Go to the line below containing "(** C5 at the" and print exactly from there through the line containing "inferred_spans", both included. Print nothing else.

(Collected data)
_ _ _
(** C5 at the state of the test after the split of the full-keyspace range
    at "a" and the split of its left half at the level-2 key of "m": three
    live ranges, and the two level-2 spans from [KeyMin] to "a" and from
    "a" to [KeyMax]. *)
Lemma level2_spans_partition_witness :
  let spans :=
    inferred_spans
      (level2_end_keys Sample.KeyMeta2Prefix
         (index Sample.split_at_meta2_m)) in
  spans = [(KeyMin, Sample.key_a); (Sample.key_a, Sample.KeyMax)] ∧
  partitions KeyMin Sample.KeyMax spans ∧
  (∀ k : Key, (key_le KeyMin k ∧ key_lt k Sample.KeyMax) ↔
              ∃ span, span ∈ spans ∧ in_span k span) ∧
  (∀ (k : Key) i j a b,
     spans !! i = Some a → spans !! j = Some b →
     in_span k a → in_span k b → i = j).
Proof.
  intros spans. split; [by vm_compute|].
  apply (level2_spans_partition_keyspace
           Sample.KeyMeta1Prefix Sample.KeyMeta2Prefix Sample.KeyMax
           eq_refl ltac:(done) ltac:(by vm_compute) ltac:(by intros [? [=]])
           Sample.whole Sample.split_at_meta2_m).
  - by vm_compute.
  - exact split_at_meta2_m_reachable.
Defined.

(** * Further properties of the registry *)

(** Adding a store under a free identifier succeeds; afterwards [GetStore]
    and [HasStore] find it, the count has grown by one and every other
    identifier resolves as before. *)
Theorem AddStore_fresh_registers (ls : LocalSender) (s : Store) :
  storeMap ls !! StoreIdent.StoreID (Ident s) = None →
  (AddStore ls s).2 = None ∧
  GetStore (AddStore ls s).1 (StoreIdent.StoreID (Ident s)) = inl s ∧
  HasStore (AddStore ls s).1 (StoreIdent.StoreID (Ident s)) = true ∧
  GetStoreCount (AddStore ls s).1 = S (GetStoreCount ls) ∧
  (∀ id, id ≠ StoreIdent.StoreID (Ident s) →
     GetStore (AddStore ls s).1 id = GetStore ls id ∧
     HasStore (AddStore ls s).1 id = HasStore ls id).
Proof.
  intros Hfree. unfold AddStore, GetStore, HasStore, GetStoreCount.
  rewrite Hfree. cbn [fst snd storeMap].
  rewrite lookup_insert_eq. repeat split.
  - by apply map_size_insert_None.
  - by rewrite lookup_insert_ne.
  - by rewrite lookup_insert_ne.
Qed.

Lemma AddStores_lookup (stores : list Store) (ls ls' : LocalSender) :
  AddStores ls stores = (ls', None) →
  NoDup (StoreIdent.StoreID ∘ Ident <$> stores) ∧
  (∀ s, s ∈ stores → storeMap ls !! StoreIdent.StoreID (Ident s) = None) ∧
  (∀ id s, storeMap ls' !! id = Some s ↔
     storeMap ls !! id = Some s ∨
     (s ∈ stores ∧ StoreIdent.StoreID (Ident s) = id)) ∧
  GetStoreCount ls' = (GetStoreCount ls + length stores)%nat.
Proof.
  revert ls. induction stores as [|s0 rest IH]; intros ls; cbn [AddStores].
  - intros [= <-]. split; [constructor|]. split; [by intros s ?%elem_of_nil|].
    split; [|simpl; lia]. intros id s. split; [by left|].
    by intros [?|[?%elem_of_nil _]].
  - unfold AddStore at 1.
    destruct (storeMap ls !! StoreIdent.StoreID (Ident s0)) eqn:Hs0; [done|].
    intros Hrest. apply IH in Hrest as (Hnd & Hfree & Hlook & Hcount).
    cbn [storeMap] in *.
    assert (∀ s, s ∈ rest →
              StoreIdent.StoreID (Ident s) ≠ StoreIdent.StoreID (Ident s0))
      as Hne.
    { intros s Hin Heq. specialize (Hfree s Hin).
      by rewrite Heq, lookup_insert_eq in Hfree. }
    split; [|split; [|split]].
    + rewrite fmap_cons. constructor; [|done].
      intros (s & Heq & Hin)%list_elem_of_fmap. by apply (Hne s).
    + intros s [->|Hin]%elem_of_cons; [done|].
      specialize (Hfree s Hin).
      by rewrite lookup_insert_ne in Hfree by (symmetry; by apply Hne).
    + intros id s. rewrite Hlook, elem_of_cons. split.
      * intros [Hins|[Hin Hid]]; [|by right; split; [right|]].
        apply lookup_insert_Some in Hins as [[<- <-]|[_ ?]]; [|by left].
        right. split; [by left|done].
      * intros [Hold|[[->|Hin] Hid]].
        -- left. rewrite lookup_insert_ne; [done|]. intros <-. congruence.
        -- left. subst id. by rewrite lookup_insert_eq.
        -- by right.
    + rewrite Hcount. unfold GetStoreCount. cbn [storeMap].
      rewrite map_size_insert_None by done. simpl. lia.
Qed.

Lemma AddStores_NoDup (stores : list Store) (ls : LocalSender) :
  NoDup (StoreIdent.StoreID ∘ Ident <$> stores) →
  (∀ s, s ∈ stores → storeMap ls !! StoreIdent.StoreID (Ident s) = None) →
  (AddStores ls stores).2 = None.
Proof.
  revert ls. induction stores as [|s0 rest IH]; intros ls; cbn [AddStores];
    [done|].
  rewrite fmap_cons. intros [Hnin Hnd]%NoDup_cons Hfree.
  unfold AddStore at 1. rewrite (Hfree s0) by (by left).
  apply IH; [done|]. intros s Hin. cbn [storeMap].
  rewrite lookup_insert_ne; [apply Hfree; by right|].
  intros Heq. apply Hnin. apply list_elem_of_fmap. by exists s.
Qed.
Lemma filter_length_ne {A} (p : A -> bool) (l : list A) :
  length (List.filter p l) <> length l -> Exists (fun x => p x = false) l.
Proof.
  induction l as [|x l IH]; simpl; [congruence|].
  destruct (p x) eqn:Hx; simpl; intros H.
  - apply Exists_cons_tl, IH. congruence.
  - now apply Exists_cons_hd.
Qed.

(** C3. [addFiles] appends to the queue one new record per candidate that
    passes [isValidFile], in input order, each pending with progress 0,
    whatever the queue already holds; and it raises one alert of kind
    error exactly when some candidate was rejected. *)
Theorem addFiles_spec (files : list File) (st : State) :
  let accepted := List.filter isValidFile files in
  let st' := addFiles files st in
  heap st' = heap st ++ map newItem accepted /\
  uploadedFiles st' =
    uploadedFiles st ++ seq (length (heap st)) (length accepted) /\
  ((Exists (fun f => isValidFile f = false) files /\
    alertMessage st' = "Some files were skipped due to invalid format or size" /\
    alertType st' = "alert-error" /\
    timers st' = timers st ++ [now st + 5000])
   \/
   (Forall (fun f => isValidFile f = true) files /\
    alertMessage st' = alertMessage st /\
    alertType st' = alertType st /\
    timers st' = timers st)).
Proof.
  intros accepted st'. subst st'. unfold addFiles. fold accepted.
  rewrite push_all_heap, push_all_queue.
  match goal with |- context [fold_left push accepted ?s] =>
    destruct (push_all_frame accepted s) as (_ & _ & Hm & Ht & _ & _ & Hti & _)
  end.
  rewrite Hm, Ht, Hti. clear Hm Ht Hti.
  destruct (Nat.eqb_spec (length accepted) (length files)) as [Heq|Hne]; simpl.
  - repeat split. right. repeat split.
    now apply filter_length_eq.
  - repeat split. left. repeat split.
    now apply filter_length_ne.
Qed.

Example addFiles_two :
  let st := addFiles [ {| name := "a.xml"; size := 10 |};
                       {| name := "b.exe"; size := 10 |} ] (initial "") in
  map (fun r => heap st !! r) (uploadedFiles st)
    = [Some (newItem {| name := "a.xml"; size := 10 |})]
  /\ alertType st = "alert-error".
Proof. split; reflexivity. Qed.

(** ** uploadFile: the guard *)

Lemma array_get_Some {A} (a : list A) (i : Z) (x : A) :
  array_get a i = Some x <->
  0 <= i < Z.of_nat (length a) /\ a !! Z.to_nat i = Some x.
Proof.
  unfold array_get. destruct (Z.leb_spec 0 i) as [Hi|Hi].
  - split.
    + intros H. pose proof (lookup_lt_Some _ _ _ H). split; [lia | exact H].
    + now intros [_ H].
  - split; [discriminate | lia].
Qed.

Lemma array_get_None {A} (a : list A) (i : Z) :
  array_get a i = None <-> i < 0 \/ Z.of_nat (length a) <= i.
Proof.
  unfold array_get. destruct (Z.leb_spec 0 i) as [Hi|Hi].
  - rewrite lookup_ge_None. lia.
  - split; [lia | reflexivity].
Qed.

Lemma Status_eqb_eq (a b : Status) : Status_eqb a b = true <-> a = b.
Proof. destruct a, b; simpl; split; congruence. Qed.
_ _ _
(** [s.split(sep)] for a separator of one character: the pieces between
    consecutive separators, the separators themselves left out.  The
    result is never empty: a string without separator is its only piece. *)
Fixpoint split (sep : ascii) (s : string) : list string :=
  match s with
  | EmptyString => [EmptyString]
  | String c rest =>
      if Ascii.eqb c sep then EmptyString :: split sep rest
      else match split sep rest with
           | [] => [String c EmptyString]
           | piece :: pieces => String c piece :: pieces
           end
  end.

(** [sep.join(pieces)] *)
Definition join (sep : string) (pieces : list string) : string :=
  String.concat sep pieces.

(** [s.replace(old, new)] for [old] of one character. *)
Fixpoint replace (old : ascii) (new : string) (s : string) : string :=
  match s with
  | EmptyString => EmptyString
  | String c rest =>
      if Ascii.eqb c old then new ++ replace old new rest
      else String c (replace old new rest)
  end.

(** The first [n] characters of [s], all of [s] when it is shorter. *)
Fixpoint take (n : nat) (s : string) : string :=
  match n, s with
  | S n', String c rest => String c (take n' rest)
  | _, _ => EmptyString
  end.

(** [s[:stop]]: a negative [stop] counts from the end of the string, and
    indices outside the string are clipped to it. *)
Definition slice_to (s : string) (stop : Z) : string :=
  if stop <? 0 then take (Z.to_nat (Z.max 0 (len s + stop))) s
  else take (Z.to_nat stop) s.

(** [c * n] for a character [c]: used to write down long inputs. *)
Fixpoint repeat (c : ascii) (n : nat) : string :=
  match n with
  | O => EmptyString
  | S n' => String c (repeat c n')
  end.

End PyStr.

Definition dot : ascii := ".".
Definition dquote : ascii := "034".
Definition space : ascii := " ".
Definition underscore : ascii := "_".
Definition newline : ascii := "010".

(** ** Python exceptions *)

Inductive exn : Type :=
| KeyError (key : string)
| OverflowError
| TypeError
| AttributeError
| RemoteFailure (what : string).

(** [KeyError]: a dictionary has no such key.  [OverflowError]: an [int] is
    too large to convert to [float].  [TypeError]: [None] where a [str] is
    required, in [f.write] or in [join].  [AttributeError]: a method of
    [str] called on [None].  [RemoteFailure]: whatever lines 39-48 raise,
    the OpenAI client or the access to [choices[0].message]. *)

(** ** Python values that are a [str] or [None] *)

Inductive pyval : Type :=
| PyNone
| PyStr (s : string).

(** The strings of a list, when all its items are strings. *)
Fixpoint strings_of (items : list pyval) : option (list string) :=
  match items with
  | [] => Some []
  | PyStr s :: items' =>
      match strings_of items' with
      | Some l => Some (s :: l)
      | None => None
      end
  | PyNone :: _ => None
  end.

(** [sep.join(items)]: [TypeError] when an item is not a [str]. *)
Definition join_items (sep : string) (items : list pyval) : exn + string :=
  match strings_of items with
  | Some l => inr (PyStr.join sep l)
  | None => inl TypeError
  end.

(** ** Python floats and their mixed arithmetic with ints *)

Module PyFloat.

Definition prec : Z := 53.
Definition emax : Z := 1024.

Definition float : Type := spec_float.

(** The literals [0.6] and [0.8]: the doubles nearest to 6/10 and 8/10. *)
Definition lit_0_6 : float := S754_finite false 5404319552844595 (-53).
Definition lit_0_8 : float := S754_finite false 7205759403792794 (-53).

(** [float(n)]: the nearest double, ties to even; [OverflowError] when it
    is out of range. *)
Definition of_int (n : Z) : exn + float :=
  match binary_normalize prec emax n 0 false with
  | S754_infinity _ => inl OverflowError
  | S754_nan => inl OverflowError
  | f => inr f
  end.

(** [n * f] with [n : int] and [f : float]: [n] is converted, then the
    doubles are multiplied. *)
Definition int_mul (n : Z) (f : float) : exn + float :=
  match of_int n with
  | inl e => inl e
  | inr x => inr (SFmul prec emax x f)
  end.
_ _ _
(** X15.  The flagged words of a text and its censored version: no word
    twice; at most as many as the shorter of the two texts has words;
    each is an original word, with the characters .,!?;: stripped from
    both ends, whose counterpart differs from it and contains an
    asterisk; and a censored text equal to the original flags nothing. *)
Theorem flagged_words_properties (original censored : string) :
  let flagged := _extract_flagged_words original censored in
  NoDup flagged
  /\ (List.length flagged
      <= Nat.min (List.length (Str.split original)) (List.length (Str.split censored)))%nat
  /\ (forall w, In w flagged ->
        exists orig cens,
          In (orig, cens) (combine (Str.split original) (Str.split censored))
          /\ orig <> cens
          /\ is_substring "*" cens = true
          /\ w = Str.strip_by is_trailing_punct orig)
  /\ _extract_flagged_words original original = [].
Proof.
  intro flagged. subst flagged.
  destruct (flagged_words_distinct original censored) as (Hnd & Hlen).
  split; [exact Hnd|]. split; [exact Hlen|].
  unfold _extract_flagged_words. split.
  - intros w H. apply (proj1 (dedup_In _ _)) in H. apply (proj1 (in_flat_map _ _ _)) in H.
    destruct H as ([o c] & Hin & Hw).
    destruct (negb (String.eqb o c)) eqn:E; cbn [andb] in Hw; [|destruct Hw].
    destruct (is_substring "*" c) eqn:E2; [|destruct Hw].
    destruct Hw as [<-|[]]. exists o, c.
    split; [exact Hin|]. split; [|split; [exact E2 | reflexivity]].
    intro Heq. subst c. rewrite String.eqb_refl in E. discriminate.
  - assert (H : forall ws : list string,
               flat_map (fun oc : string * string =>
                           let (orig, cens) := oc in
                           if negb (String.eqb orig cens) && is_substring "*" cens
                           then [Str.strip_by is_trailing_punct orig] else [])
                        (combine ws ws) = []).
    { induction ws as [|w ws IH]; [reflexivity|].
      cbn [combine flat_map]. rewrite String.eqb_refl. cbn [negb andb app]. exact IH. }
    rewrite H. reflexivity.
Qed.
_ _ _
EXERCISE SOLUTION>
(** C5 at the state of the test after the split of the full-keyspace range
    at "a" and the split of its left half at the level-2 key of "m": three
    live ranges, and the two level-2 spans from [KeyMin] to "a" and from
    "a" to [KeyMax]. *)
Lemma level2_spans_partition_witness :
  let spans :=
    inferred_spans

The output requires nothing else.